The cover of this issue depicts extraordinarily useful information: the homes whose attics are inadequately insulated. British residents can go onto the Web and find their homes—or their neighbors’ homes—to determine their thermal efficiency.
This aerial photo, along with the widely available photos in Google Earth and other services, illustrates the rapidly changing definitions of privacy. Thirty years ago, various groups in the United States used high-flying planes to take infrared photos like this one for the same purpose. But those programs were scotched by people outraged by the invasion of privacy. Now, in the 21st century, we hardly complain when views of our backyards and street-fronts are visible on the Worldwide Web.
Meanwhile, another incident reminded us of the value of public disclosure of efficiency information. The city of Austin, Texas, released the names of the ten largest residential water consumers. The home of bicycle racer Lance Armstrong topped the list. Armstrong conceded that he had not known about his high consumption, but you can be sure that he has already taken measures to ensure that it won’t happen again because that kind of publicity was not welcome.
Perhaps it is time to consider a similar disclosure for energy consumption. Global climate change has taught us that my carbon footprint affects the well-being of my neighbors, so perhaps my neighbors have a right to know how much energy I consume.
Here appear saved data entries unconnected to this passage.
Lemma rank_sections_by_relevance_spec_witness :
  (0 <= Utils.importance_rank
          (Utils.mkRanked ["the data and the method"] (2 # 3)) <= 1)%Q.
Proof.
  apply (rank_sections_by_relevance_spec (list string) (fun s => s)
           [["plain text"]; ["more plain text"]; ["the data and the method"]]
           ["data"] ["method"; "analysis"]).
  vm_compute. left. reflexivity.
Defined.

(** The ranking of two sections that tie and of one that scores higher:
    the higher one comes first, the two others stay in their order. *)
Example rank_sections_by_relevance_ties :
  map Utils.ranked_section
    (Utils.rank_sections_by_relevance (fun s : list string => s)
       [["plain text"]; ["more plain text"]; ["the data and the method"]]
       ["data"] ["method"; "analysis"])
  = [["the data and the method"]; ["plain text"]; ["more plain text"]].
Proof. vm_compute. reflexivity. Qed.

(* ===================================================================== *)
(** ** Text cleaning                                                      *)
(* ===================================================================== *)

(** C7.  [clean_text] is not idempotent: the whitespace is collapsed before
    the characters outside the allow-list are removed, so a removed
    character leaves its two neighbouring spaces side by side, and a second
    call collapses them. *)
Theorem clean_text_twice_differs :
  Utils.clean_text "a # b" = "a  b" /\
  Utils.clean_text (Utils.clean_text "a # b") = "a b" /\
  Utils.clean_text (Utils.clean_text "a # b") <> Utils.clean_text "a # b".
Proof. vm_compute. repeat split; discriminate. Qed.

(* ===================================================================== *)
(** ** Deduplication of the heading candidates                            *)
(* ===================================================================== *)

Section DedupFacts.
Import Py Utils OutlineExtractor.
(** The decoder's [scan_once] with the object and array loops.  [fuel]
    bounds the nesting and the number of members; the length of the text
    is enough. *)
Fixpoint scan_once (fuel : nat) (s : string) : option (pyval * string) :=
  match fuel with
  | O => None
  | S f =>
      match s with
      | "" => None
      | String c rest =>
          if Ascii.eqb c dquote then
            match scanstring rest with
            | Some (str, tl) => Some (PStr str, tl)
            | None => None
            end
          else if Ascii.eqb c "{" then
            match skip_ws rest with
            | String c' rest' =>
                if Ascii.eqb c' "}" then Some (PDict [], rest')
                else scan_members f (skip_ws rest) []
            | "" => None
            end
          else if Ascii.eqb c "[" then
            match skip_ws rest with
            | String c' rest' =>
                if Ascii.eqb c' "]" then Some (PList [], rest')
                else scan_items f (skip_ws rest) []
            | "" => None
            end
          else if Ascii.eqb c "n" then
            match starts_with "null" s with
            | Some tl => Some (PNone, tl)
            | None => None
            end
          else if Ascii.eqb c "t" then
            match starts_with "true" s with
            | Some tl => Some (PBool true, tl)
            | None => None
            end
          else if Ascii.eqb c "f" then
            match starts_with "false" s with
            | Some tl => Some (PBool false, tl)
            | None => None
            end
          else parse_number s
      end
  end

with scan_members (fuel : nat) (s : string) (acc : list (string * pyval))
  : option (pyval * string) :=
  match fuel with
  | O => None
  | S f =>
      match s with
      | String c rest =>
          if Ascii.eqb c dquote then
            match scanstring rest with
            | Some (key, tl) =>
                match skip_ws tl with
                | String ":"%char tl1 =>
                    match scan_once f (skip_ws tl1) with
                    | Some (v, tl2) =>
                        let acc' := dict_set acc key v in
                        match skip_ws tl2 with
                        | String "}"%char tl3 => Some (PDict acc', tl3)
                        | String ","%char tl3 => scan_members f (skip_ws tl3) acc'
                        | _ => None
                        end
                    | None => None
                    end
                | _ => None
                end
            | None => None
            end
          else None
      | "" => None
      end
  end

with scan_items (fuel : nat) (s : string) (acc : list pyval)
  : option (pyval * string) :=
  match fuel with
  | O => None
  | S f =>
      match scan_once f s with
      | Some (v, tl) =>
          match skip_ws tl with
          | String "]"%char tl1 => Some (PList (acc ++ [v]), tl1)
          | String ","%char tl1 => scan_items f (skip_ws tl1) (acc ++ [v])
          | _ => None
          end
      | None => None
      end
  end.

(** [json.loads(text)]: one value, with blanks allowed around it and
    nothing else after it. *)
Definition loads (text : string) : option pyval :=
  match scan_once (S (String.length text)) (skip_ws text) with
  | Some (v, tl) => match skip_ws tl with "" => Some v | _ => None end
  | None => None
  end.

(** [repr(s)] of a string: single quotes unless the text has one and no
    double quote; control and non-printable characters are escaped. *)
Fixpoint has_char (c : ascii) (s : string) : bool :=
  match s with
  | "" => false
  | String c' rest => (Ascii.eqb c c' || has_char c rest)%bool
  end.

Definition repr_char (q c : ascii) : string :=
  let n := N_of_ascii c in
  if (Ascii.eqb c q || Ascii.eqb c backslash)%bool then String backslash (String c "")
  else if (n =? 9)%N then String backslash "t"
  else if (n =? 10)%N then String backslash "n"
  else if (n =? 13)%N then String backslash "r"
  else if ((n <? 32) || ((127 <=? n) && (n <=? 160)) || (n =? 173))%N
  then String backslash
         ("x" ++ String (hex_char (n / 16)) (String (hex_char (n mod 16)) ""))
  else String c "".

Fixpoint repr_chars (q : ascii) (s : string) : string :=
  match s with
  | "" => ""
  | String c rest => repr_char q c ++ repr_chars q rest
  end.

Definition str_repr (s : string) : string :=
  let q := if (has_char "'" s && negb (has_char dquote s))%bool
           then dquote else "'"%char in
  String q (repr_chars q s ++ String q "").

Fixpoint py_repr (v : pyval) : string :=
  match v with
  | PNone => "None"
  | PBool true => "True"
  | PBool false => "False"
  | PInt z => str_int z
  | PFloat x => float_repr x
  | PStr s => str_repr s
  | PList items => "[" ++ join ", " (map py_repr items) ++ "]"
  | PDict items =>
      "{" ++ join ", "
               (map (fun kv => str_repr (fst kv) ++ ": " ++ py_repr (snd kv)) items)
          ++ "}"
  end.

(** [str(v)], which a replacement field of an f-string prints. *)
Definition py_str (v : pyval) : string :=
  match v with
  | PStr s => s
  | _ => py_repr v
  end.

(* ================================================================== *)
(** ** The world outside the script *)

Inductive exn : Set :=
| KeyboardInterrupt
| OtherError (name : string).
(** ** Requests made in background mode *)

(** A background request is its pre-flight loop followed by the
    scheduling of one task. *)
Lemma convert_files_background_run env files prompt return_html api_key w :
  convert_files env files prompt true return_html api_key w
  = match files with
    | [] => (inl (HTTPException 400 "No files uploaded." None), w)
    | _ =>
        match save_uploads env api_key files [] [] w with
        | (inl e, w1) => (inl e, w1)
        | (inr (filenames, temp_file_paths), w1) =>
            (inr {| message := "Files submitted for background processing. HTML files will be available in the File API once processing is complete. Use /list_files/ to view all stored files.";
                    filenames := filenames; html := None; file_uris := None |},
             {| clock := clock w1; fs := fs w1; trace := trace w1;
                background_tasks :=
                  background_tasks w1
                  ++ [{| task_temp_file_paths := temp_file_paths;
                         task_filenames := filenames;
                         task_prompt := prompt;
                         task_api_key := api_key;
                         task_store_files := true |}] |})
        end
    end.
Proof.
  unfold convert_files. destruct files as [|file rest]; [reflexivity|].
  unfold bind at 1.
  destruct (save_uploads env api_key (file :: rest) [] [] w)
    as [[e|[filenames paths]] w1]; reflexivity.
Qed.

(** X12. A request made in background mode fails in two ways only: with
    a 400 when no file was sent, and otherwise with a 500 whose detail
    names one of the documents by the name it was submitted under, not by
    its shortened name, followed by the text of what went wrong with it.
    A name that the File API already holds is reported in this second
    way too. *)
Theorem background_request_errors env files prompt return_html api_key w e :
  fst (convert_files env files prompt true return_html api_key w) = inl e ->
  (files = [] /\ e = HTTPException 400 "No files uploaded." None)
  \/ (exists file e',
        file ∈ files
        /\ e = HTTPException 500
                 ("Error processing " +:+ filename file +:+ ": " +:+ exn_str e') None).
Proof.
  rewrite convert_files_background_run.
  destruct files as [|file rest].
  { intros Hfail. cbn [fst] in Hfail. injection Hfail as <-. left. auto. }
  intros Hfail. right.
  pose proof (save_uploads_disk env api_key (file :: rest) [] [] w) as Hdisk.
  cbv zeta in Hdisk. destruct Hdisk as [_ Hcases].
  destruct (save_uploads env api_key (file :: rest) [] [] w)
    as [[e0|[filenames paths]] w1]; cbn [fst snd] in *; [|discriminate].
  destruct Hcases as [_ (f & e' & Hin & ->)].
  exists f, e'. split; [exact Hin|]. injection Hfail as <-. reflexivity.
Qed.

Lemma background_request_errors_witness :
  (([ {| filename := "a.pdf" |} ] : list UploadFile) = []
   /\ preflight_error {| filename := "a.pdf" |} (duplicate_name "a.pdf")
      = HTTPException 400 "No files uploaded." None)
  \/ (exists file e',
        file ∈ [ {| filename := "a.pdf" |} ]
        /\ preflight_error {| filename := "a.pdf" |} (duplicate_name "a.pdf")
           = HTTPException 500
               ("Error processing " +:+ filename file +:+ ": " +:+ exn_str e') None).
Proof.
  apply (background_request_errors (file_api ["a.pdf"])
           [ {| filename := "a.pdf" |} ] "" true "KEY" empty_world).
  vm_compute. reflexivity.
Defined.

(** X13. A request made in background mode that fails leaves nothing
    behind: every local file it had written is removed again, no task is
    scheduled, and neither an upload nor a generation call has been
    made. *)
Theorem background_request_rejected_clean env files prompt return_html api_key w e :
  fst (convert_files env files prompt true return_html api_key w) = inl e ->
  let w' := snd (convert_files env files prompt true return_html api_key w) in
  fs w' ⊆ fs w
  /\ background_tasks w' = background_tasks w
  /\ upload_calls (trace w') = upload_calls (trace w)
  /\ generation_calls (trace w') = generation_calls (trace w).
Proof.
  rewrite convert_files_background_run.
  destruct files as [|file rest]; [cbn; auto|].
  intros Hfail.
  pose proof (save_uploads_disk env api_key (file :: rest) [] [] w) as Hdisk.
  pose proof (emits_count is_upload
                (save_uploads env api_key (file :: rest) [] []) w) as Hup.
  pose proof (emits_count is_generate
                (save_uploads env api_key (file :: rest) [] []) w) as Hgen.
  cbv zeta in Hdisk. destruct Hdisk as [Htasks Hcases].
  destruct (save_uploads env api_key (file :: rest) [] [] w)
    as [[e0|[filenames paths]] w1]; cbn [fst snd] in *; [|discriminate].
  destruct Hcases as [Hsub _].
  split; [intros x Hx; apply Hsub in Hx; apply elem_of_difference in Hx; tauto|].
  split; [exact Htasks|]. split.
  - apply Hup. eapply emits_weaken; [|apply emits_save_uploads].
    intros ev [H _]; exact H.
  - apply Hgen. eapply emits_weaken; [|apply emits_save_uploads].
    intros ev [_ H]; exact H.
Qed.

Lemma background_request_rejected_clean_witness :
  let w' := snd (convert_files (file_api ["b.pdf"])
                   [ {| filename := "a.pdf" |}; {| filename := "b.pdf" |} ]
                   "" true true "KEY" empty_world) in
  fs w' ⊆ fs empty_world
  /\ background_tasks w' = background_tasks empty_world
  /\ upload_calls (trace w') = upload_calls (trace empty_world)
  /\ generation_calls (trace w') = generation_calls (trace empty_world).
Proof.
  eapply (background_request_rejected_clean (file_api ["b.pdf"])
            [ {| filename := "a.pdf" |}; {| filename := "b.pdf" |} ]
            "" true "KEY" empty_world).
  vm_compute. reflexivity.
Defined.

(** X14. When a request made in background mode is accepted, every
    document has been saved: the task that is scheduled, after those
    already pending, holds one local path per document, each made of
    [temp_], a UUID and the document's shortened name, and these files,
    and no others, have been added to the disk.  The task carries the
    caller's prompt and credential. *)
Theorem background_request_accepted env files prompt return_html api_key w response w' :
  convert_files env files prompt true return_html api_key w = (inr response, w') ->
  exists task,
    background_tasks w' = background_tasks w ++ [task]
    /\ task_prompt task = prompt
    /\ task_api_key task = api_key
    /\ task_store_files task = true
    /\ Forall2 saved_as (task_temp_file_paths task) files
    /\ fs w' = list_to_set (task_temp_file_paths task) ∪ fs w.
Proof.
  rewrite convert_files_background_run.
  destruct files as [|file rest]; [discriminate|].
  pose proof (save_uploads_disk env api_key (file :: rest) [] [] w) as Hdisk.
  cbv zeta in Hdisk. destruct Hdisk as [Htasks Hcases].
  destruct (save_uploads env api_key (file :: rest) [] [] w)
    as [[e0|[filenames paths]] w1]; cbn [fst snd] in *; [discriminate|].
  intros Hrun. injection Hrun as <- <-.
  destruct Hcases as (new & Hnew & Hfs & Hsaved). cbn [app] in Hnew. subst new.
  eexists. cbn [background_tasks fs]. split; [rewrite Htasks; reflexivity|].
  cbn [task_prompt task_api_key task_store_files task_temp_file_paths].
  auto.
Qed.

Lemma background_request_accepted_witness :
  exists response w' task,
    convert_files (file_api [])
      [ {| filename := "a.pdf" |}; {| filename := "b.pdf" |} ]
      "Keep the tables." true true "KEY" empty_world = (inr response, w')
    /\ background_tasks w' = background_tasks empty_world ++ [task]
    /\ task_prompt task = "Keep the tables."
    /\ Forall2 saved_as (task_temp_file_paths task)
         [ {| filename := "a.pdf" |}; {| filename := "b.pdf" |} ].
Proof.
  eexists _, _. 
  match goal with
  | |- exists task, ?run = (inr ?r, ?w1) /\ _ =>
      assert (Hrun : run = (inr r, w1)) by (vm_compute; reflexivity)
  end.
  destruct (background_request_accepted _ _ _ _ _ _ _ _ Hrun)
    as (task & Htasks & Hprompt & _ & _ & Hsaved & _).
  exists task. auto.
Defined.

(** ** Requests processed synchronously *)

(** One turn of the synchronous loop on a document whose name is found. *)
Lemma convert_each_cons env prompt return_html filenames i temp_file_path rest
    bound html_results file_uris name w :
  filenames !! i = Some name ->
  convert_each env prompt return_html filenames i (temp_file_path :: rest) bound
    html_results file_uris w
  = let '(r, w1) := generate_and_store env prompt temp_file_path name w in
    let w2 := snd (remove_if_exists temp_file_path w1) in
    match r with
    | inr (html_content, html_uri) =>
        convert_each env prompt return_html filenames (S i) rest (Some name)
          (if return_html then html_results ++ [html_content] else html_results)
          (file_uris ++ [html_uri]) w2
    | inl (HTTPException status_code detail headers) =>
        (inl (HTTPException status_code detail headers), w2)
    | inl e =>
        (inl (HTTPException 500
                ("Error processing " +:+ name +:+ ": " +:+ exn_str e) None), w2)
    end.
Proof.
  intros Hname. cbn [convert_each]. rewrite Hname.
  unfold bind at 1, finally, bind at 1, try, index. rewrite Hname.
  unfold bind at 1. cbn [ret].
  destruct (generate_and_store env prompt temp_file_path name w) as [[e|[html_content html_uri]] w1].
  - pose proof (remove_if_exists_returns temp_file_path w1) as Hrm.
    destruct e; cbn [raise];
      destruct (remove_if_exists temp_file_path w1) as [[e'|[]] w3];
      cbn [fst snd] in *; try discriminate; reflexivity.
  - cbn [ret].
    pose proof (remove_if_exists_returns temp_file_path w1) as Hrm.
    destruct (remove_if_exists temp_file_path w1) as [[e'|[]] w3];
      cbn [fst snd] in *; [discriminate | reflexivity].
Qed.

(** X15. When the processing of a document raises in the synchronous
    loop, the loop stops there.  An [HTTPException], such as the 422 of
    the retry policy, leaves unchanged; any other error leaves as a 500
    that names the document by its shortened name.  The local copy of
    that document is removed, nothing else is called, and the local
    copies of the documents still waiting stay where they are. *)
Theorem convert_each_failure env prompt return_html filenames i path rest bound
    html_results file_uris name e w w1 :
  filenames !! i = Some name ->
  generate_and_store env prompt path name w = (inl e, w1) ->
  let out := convert_each env prompt return_html filenames i (path :: rest) bound
               html_results file_uris w in
  fst out
  = inl match e with
        | HTTPException status_code detail headers =>
            HTTPException status_code detail headers
        | _ => HTTPException 500
                 ("Error processing " +:+ name +:+ ": " +:+ exn_str e) None
        end
  /\ trace (snd out) = trace w1
  /\ fs (snd out) = fs w1 ∖ {[path]}.
Proof.
  intros Hname Hfail out. subst out.
  rewrite (convert_each_cons _ _ _ _ _ _ _ _ _ _ _ _ Hname), Hfail. cbv zeta.
  destruct (remove_if_exists_run path w1) as (_ & Hfs & _ & Htr).
  destruct e; cbn [fst snd]; auto.
Qed.

Lemma convert_each_failure_witness :
  let out := convert_each refusing_env "" true ["a.pdf"] 0 ["temp_3_a.pdf"] None
               [] [] empty_world in
  fst out
  = inl match content_flagged (exn_str recitation_error) with
        | HTTPException status_code detail headers =>
            HTTPException status_code detail headers
        | _ => HTTPException 500
                 ("Error processing " +:+ "a.pdf" +:+ ": "
                  +:+ exn_str (content_flagged (exn_str recitation_error))) None
        end
  /\ trace (snd out)
     = trace (snd (generate_and_store refusing_env "" "temp_3_a.pdf" "a.pdf" empty_world))
  /\ fs (snd out)
     = fs (snd (generate_and_store refusing_env "" "temp_3_a.pdf" "a.pdf" empty_world))
       ∖ {["temp_3_a.pdf"]}.
Proof.
  apply (convert_each_failure refusing_env "" true ["a.pdf"] 0 "temp_3_a.pdf" []
           None [] [] "a.pdf" (content_flagged (exn_str recitation_error))
           empty_world).
  - reflexivity.
  - vm_compute. reflexivity.
Defined.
Of course there’s a sensationalist aspect to knowing the ten largest energy users in a community but other, more positive, forms of disclosure could prove more broadly useful than a “name and shame” strategy.
The first instance occurs when a house is offered for sale. Prospective buyers should have access to utility bills. To be sure, a home’s energy consumption is affected by its occupants but it’s harder to disguise a guzzler if the utility bills are available. And there is no faster way for an “efficiency premium” to appear in the housing market than through automatic disclosure of utility bills. Several regions are already contemplating enacting this requirement.
The second instance occurs when consumers try to understand their own utility bills. Most utilities now offer a comparison of this month’s use to last year’s use. That’s a valuable piece of information but probably less influential than knowing how your consumption compares to your neighbors’. How would you feel if you discovered that your home consumed 50% more than the average of homes on your street? Your block? Your zip code? Sociologists have long known the influence of peer pressure, yet this has not been harnessed to save energy. Why? One reason is our possibly outdated concepts of privacy enshrined in regulations established by public utility commissions. Another reason is the sadly antiquated software running most utilities’ billing computers; the utilities can’t easily extract the data to make these comparisons. Nevertheless, a few utilities are already providing these sorts of comparisons.
Leaders in climate policy are beginning to recognize that strictly technical and economic measures will be insufficient to achieve large reductions in energy use and carbon emissions. We need complementary policies to stimulate positive behavior and attitudes. More public disclosure of energy consumption information is one strategy to achieve that goal.